--- Entries provided Enclosed Below ---

Lemma st16_end A n v : 2 <= n → st16 (A ++ zeros n) (blen A) v = Ret ((A ++ le16 v) ++ zeros (n - 2)).
Proof.
  intros. unfold st16. rewrite wr_end by lia. cbn [mbind outcome_bind].
  replace (blen A + 1) with (blen (A ++ [u8 v])) by (rewrite blen_app; done).
  rewrite wr_end by lia. rewrite <-(app_assoc A). by replace (n - 1 - 1) with (n - 2) by lia.
Qed.

Lemma st16_out b i v : blen b < i + 2 → st16 b i v = Undef.
Proof.
  intros. unfold st16. destruct (wr b i v) as [b'| |] eqn:E; [|done|].
  - apply blen_wr in E. cbn [mbind outcome_bind]. apply wr_out. lia.
  - unfold wr in E. by destruct (_ && _).
Qed.

Lemma blen_st16 b i v b' : st16 b i v = Ret b' → blen b' = blen b.
Proof. unfold st16. intros (b1 & E1 & E2)%bind_Ret. apply blen_wr in E1, E2. lia. Qed.

Lemma st32_end A n v : 4 <= n → st32 (A ++ zeros n) (blen A) v = Ret ((A ++ le32 v) ++ zeros (n - 4)).
Proof.
  intros. unfold st32. rewrite st16_end by lia. cbn [mbind outcome_bind].
  replace (blen A + 2) with (blen (A ++ le16 v)) by (rewrite blen_app; done).
  rewrite st16_end by lia. rewrite <-(app_assoc A). by replace (n - 2 - 2) with (n - 4) by lia.
Qed.

Lemma st16_not_Spin b i v : st16 b i v ≠ Spin.
Proof.
  unfold st16, wr. destruct (_ && _); [|done]. cbn [mbind outcome_bind]. by destruct (_ && _).
Qed.

Lemma st32_out b i v : blen b < i + 4 → st32 b i v = Undef.
Proof.
  intros. unfold st32. destruct (st16 b i v) as [b'| |] eqn:E; [|done|by apply st16_not_Spin in E].
  apply blen_st16 in E. cbn [mbind outcome_bind]. apply st16_out. lia.
Qed.

Lemma st16_app pre a b rest i v : i = blen pre → st16 (pre ++ a :: b :: rest) i v = Ret (pre ++ le16 v ++ rest).
Proof.
  intros ->. unfold st16. rewrite (wr_app pre a) by done. cbn [mbind outcome_bind].
  change (u8 v :: b :: rest) with ([u8 v] ++ b :: rest). rewrite app_assoc.
  rewrite wr_app by (rewrite blen_app; done). by rewrite <-app_assoc.
Qed.

(** ** Big-endian fields *)
Definition be16 (v : Z) : list Z := [u8 (v / 256); u8 v].
Definition be32 (v : Z) : list Z := be16 (v / 65536) ++ be16 v.

Lemma le16_htons v : le16 (htons v) = be16 v.
Proof.
  unfold le16, be16, htons, ntohs, u8. change (2 ^ 8) with 256.
  pose proof (Z.mod_pos_bound v 256). pose proof (Z.mod_pos_bound (v / 256) 256).
  set (p := v mod 256) in *. set (q := (v / 256) mod 256) in *.
  assert ((p * 256 + q) / 256 = p) as -> by (symmetry; apply (Z.div_unique _ 256 _ q); lia).
  assert ((p * 256 + q) mod 256 = q) as -> by (symmetry; apply (Z.mod_unique _ 256 p); lia).
  by rewrite (Z.mod_small p) by lia.
Qed.

Lemma le32_quad a b c e :
  0 <= a < 256 → 0 <= b < 256 → 0 <= c < 256 → 0 <= e < 256 →
  le32 (e + 256 * c + 65536 * b + 16777216 * a) = [e; c; b; a].
Proof.
  intros Ha Hb Hc He. unfold le32, le16, u8. cbn [app]. change (2 ^ 8) with 256.
  set (x := e + 256 * c + 65536 * b + 16777216 * a).
  assert (x / 256 = c + 256 * (b + 256 * a)) as -> by (symmetry; apply (Z.div_unique x 256 _ e); lia).
  assert (x / 65536 = b + 256 * a) as ->
    by (symmetry; apply (Z.div_unique x 65536 _ (e + 256 * c)); lia).
  assert ((b + 256 * a) / 256 = a) as -> by (symmetry; apply (Z.div_unique _ 256 _ b); lia).
  assert (Hm : ∀ y k, 0 <= y < 256 → (y + 256 * k) mod 256 = y)
    by (intros y k Hy; symmetry; apply (Z.mod_unique _ 256 k); lia).
  unfold x. replace (e + 256 * c + 65536 * b + 16777216 * a) with (e + 256 * (c + 256 * b + 65536 * a)) by lia.
  rewrite !Hm by lia. by rewrite (Z.mod_small a) by lia.
Qed.

Lemma le32_htonl v : le32 (htonl v) = be32 v.
Proof.
  unfold htonl, ntohl, be32, be16, u8. cbn [app]. change (2 ^ 8) with 256.
  rewrite Z.div_div by lia. change (65536 * 256) with (2 ^ 24). change (2 ^ 16) with 65536.
  pose proof (Z.mod_pos_bound v 256). pose proof (Z.mod_pos_bound (v / 256) 256).
  pose proof (Z.mod_pos_bound (v / 65536) 256). pose proof (Z.mod_pos_bound (v / 2 ^ 24) 256).
  rewrite <-le32_quad by lia. f_equal. change (2 ^ 24) with 16777216. lia.
Qed.

Lemma ntohs_be16 v : 0 <= v < 65536 → ntohs (u8 (v / 256) + 256 * u8 v) = v.
Proof.
  intros. unfold ntohs, u8. change (2 ^ 8) with 256. Z.to_euclidean_division_equations. lia.
Qed.

Create HintDb onop.
Create Rewrite HintDb onop_len.
#[export] Hint Resolve u8_bound u16_bound u32_bound ntohs_bound bytes_app bytes_insert at_bytes : onop.
#[export] Hint Rewrite blen_app blen_replicate blen_insert : onop_len.

Lemma ld16_not_Spin b i : ld16 b i ≠ Spin.
Proof.
  unfold ld16. intros [H|(x & _ & [H|(y & _ & H)]%bind_Spin)]%bind_Spin; [by destruct (rd_not_Spin _ _ H)..|done].
Qed.

Lemma ld32_not_Spin b i : ld32 b i ≠ Spin.
Proof.
  unfold ld32. intros [H|(x & _ & [H|(y & _ & H)]%bind_Spin)]%bind_Spin; [by destruct (ld16_not_Spin _ _ H)..|done].
Qed.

--- End of Enclosed Entries provided ---

What to produce: Transcribe the entries above exactly.

Answer:
Lemma st16_end A n v : 2 <= n → st16 (A ++ zeros n) (blen A) v = Ret ((A ++ le16 v) ++ zeros (n - 2)).
Proof.
  intros. unfold st16. rewrite wr_end by lia. cbn [mbind outcome_bind].
  replace (blen A + 1) with (blen (A ++ [u8 v])) by (rewrite blen_app; done).
  rewrite wr_end by lia. rewrite <-(app_assoc A). by replace (n - 1 - 1) with (n - 2) by lia.
Qed.

Lemma st16_out b i v : blen b < i + 2 → st16 b i v = Undef.
Proof.
  intros. unfold st16. destruct (wr b i v) as [b'| |] eqn:E; [|done|].
  - apply blen_wr in E. cbn [mbind outcome_bind]. apply wr_out. lia.
  - unfold wr in E. by destruct (_ && _).
Qed.

Lemma blen_st16 b i v b' : st16 b i v = Ret b' → blen b' = blen b.
Proof. unfold st16. intros (b1 & E1 & E2)%bind_Ret. apply blen_wr in E1, E2. lia. Qed.

Lemma st32_end A n v : 4 <= n → st32 (A ++ zeros n) (blen A) v = Ret ((A ++ le32 v) ++ zeros (n - 4)).
Proof.
  intros. unfold st32. rewrite st16_end by lia. cbn [mbind outcome_bind].
  replace (blen A + 2) with (blen (A ++ le16 v)) by (rewrite blen_app; done).
  rewrite st16_end by lia. rewrite <-(app_assoc A). by replace (n - 2 - 2) with (n - 4) by lia.
Qed.

Lemma st16_not_Spin b i v : st16 b i v ≠ Spin.
Proof.
  unfold st16, wr. destruct (_ && _); [|done]. cbn [mbind outcome_bind]. by destruct (_ && _).
Qed.

Lemma st32_out b i v : blen b < i + 4 → st32 b i v = Undef.
Proof.
  intros. unfold st32. destruct (st16 b i v) as [b'| |] eqn:E; [|done|by apply st16_not_Spin in E].
  apply blen_st16 in E. cbn [mbind outcome_bind]. apply st16_out. lia.
Qed.

Lemma st16_app pre a b rest i v : i = blen pre → st16 (pre ++ a :: b :: rest) i v = Ret (pre ++ le16 v ++ rest).
Proof.
  intros ->. unfold st16. rewrite (wr_app pre a) by done. cbn [mbind outcome_bind].
  change (u8 v :: b :: rest) with ([u8 v] ++ b :: rest). rewrite app_assoc.
  rewrite wr_app by (rewrite blen_app; done). by rewrite <-app_assoc.
Qed.

(** ** Big-endian fields *)
Definition be16 (v : Z) : list Z := [u8 (v / 256); u8 v].
Definition be32 (v : Z) : list Z := be16 (v / 65536) ++ be16 v.

Lemma le16_htons v : le16 (htons v) = be16 v.
Proof.
  unfold le16, be16, htons, ntohs, u8. change (2 ^ 8) with 256.
  pose proof (Z.mod_pos_bound v 256). pose proof (Z.mod_pos_bound (v / 256) 256).
  set (p := v mod 256) in *. set (q := (v / 256) mod 256) in *.
  assert ((p * 256 + q) / 256 = p) as -> by (symmetry; apply (Z.div_unique _ 256 _ q); lia).
  assert ((p * 256 + q) mod 256 = q) as -> by (symmetry; apply (Z.mod_unique _ 256 p); lia).
  by rewrite (Z.mod_small p) by lia.
Qed.

Lemma le32_quad a b c e :
  0 <= a < 256 → 0 <= b < 256 → 0 <= c < 256 → 0 <= e < 256 →
  le32 (e + 256 * c + 65536 * b + 16777216 * a) = [e; c; b; a].
Proof.
  intros Ha Hb Hc He. unfold le32, le16, u8. cbn [app]. change (2 ^ 8) with 256.
  set (x := e + 256 * c + 65536 * b + 16777216 * a).
  assert (x / 256 = c + 256 * (b + 256 * a)) as -> by (symmetry; apply (Z.div_unique x 256 _ e); lia).
  assert (x / 65536 = b + 256 * a) as ->
    by (symmetry; apply (Z.div_unique x 65536 _ (e + 256 * c)); lia).
  assert ((b + 256 * a) / 256 = a) as -> by (symmetry; apply (Z.div_unique _ 256 _ b); lia).
  assert (Hm : ∀ y k, 0 <= y < 256 → (y + 256 * k) mod 256 = y)
    by (intros y k Hy; symmetry; apply (Z.mod_unique _ 256 k); lia).
  unfold x. replace (e + 256 * c + 65536 * b + 16777216 * a) with (e + 256 * (c + 256 * b + 65536 * a)) by lia.
  rewrite !Hm by lia. by rewrite (Z.mod_small a) by lia.
Qed.

Lemma le32_htonl v : le32 (htonl v) = be32 v.
Proof.
  unfold htonl, ntohl, be32, be16, u8. cbn [app]. change (2 ^ 8) with 256.
  rewrite Z.div_div by lia. change (65536 * 256) with (2 ^ 24). change (2 ^ 16) with 65536.
  pose proof (Z.mod_pos_bound v 256). pose proof (Z.mod_pos_bound (v / 256) 256).
  pose proof (Z.mod_pos_bound (v / 65536) 256). pose proof (Z.mod_pos_bound (v / 2 ^ 24) 256).
  rewrite <-le32_quad by lia. f_equal. change (2 ^ 24) with 16777216. lia.
Qed.

Lemma ntohs_be16 v : 0 <= v < 65536 → ntohs (u8 (v / 256) + 256 * u8 v) = v.
Proof.
  intros. unfold ntohs, u8. change (2 ^ 8) with 256. Z.to_euclidean_division_equations. lia.
Qed.

Create HintDb onop.
Create Rewrite HintDb onop_len.
#[export] Hint Resolve u8_bound u16_bound u32_bound ntohs_bound bytes_app bytes_insert at_bytes : onop.
#[export] Hint Rewrite blen_app blen_replicate blen_insert : onop_len.

Lemma ld16_not_Spin b i : ld16 b i ≠ Spin.
Proof.
  unfold ld16. intros [H|(x & _ & [H|(y & _ & H)]%bind_Spin)]%bind_Spin; [by destruct (rd_not_Spin _ _ H)..|done].
Qed.

Lemma ld32_not_Spin b i : ld32 b i ≠ Spin.
Proof.
  unfold ld32. intros [H|(x & _ & [H|(y & _ & H)]%bind_Spin)]%bind_Spin; [by destruct (ld16_not_Spin _ _ H)..|done].
Qed.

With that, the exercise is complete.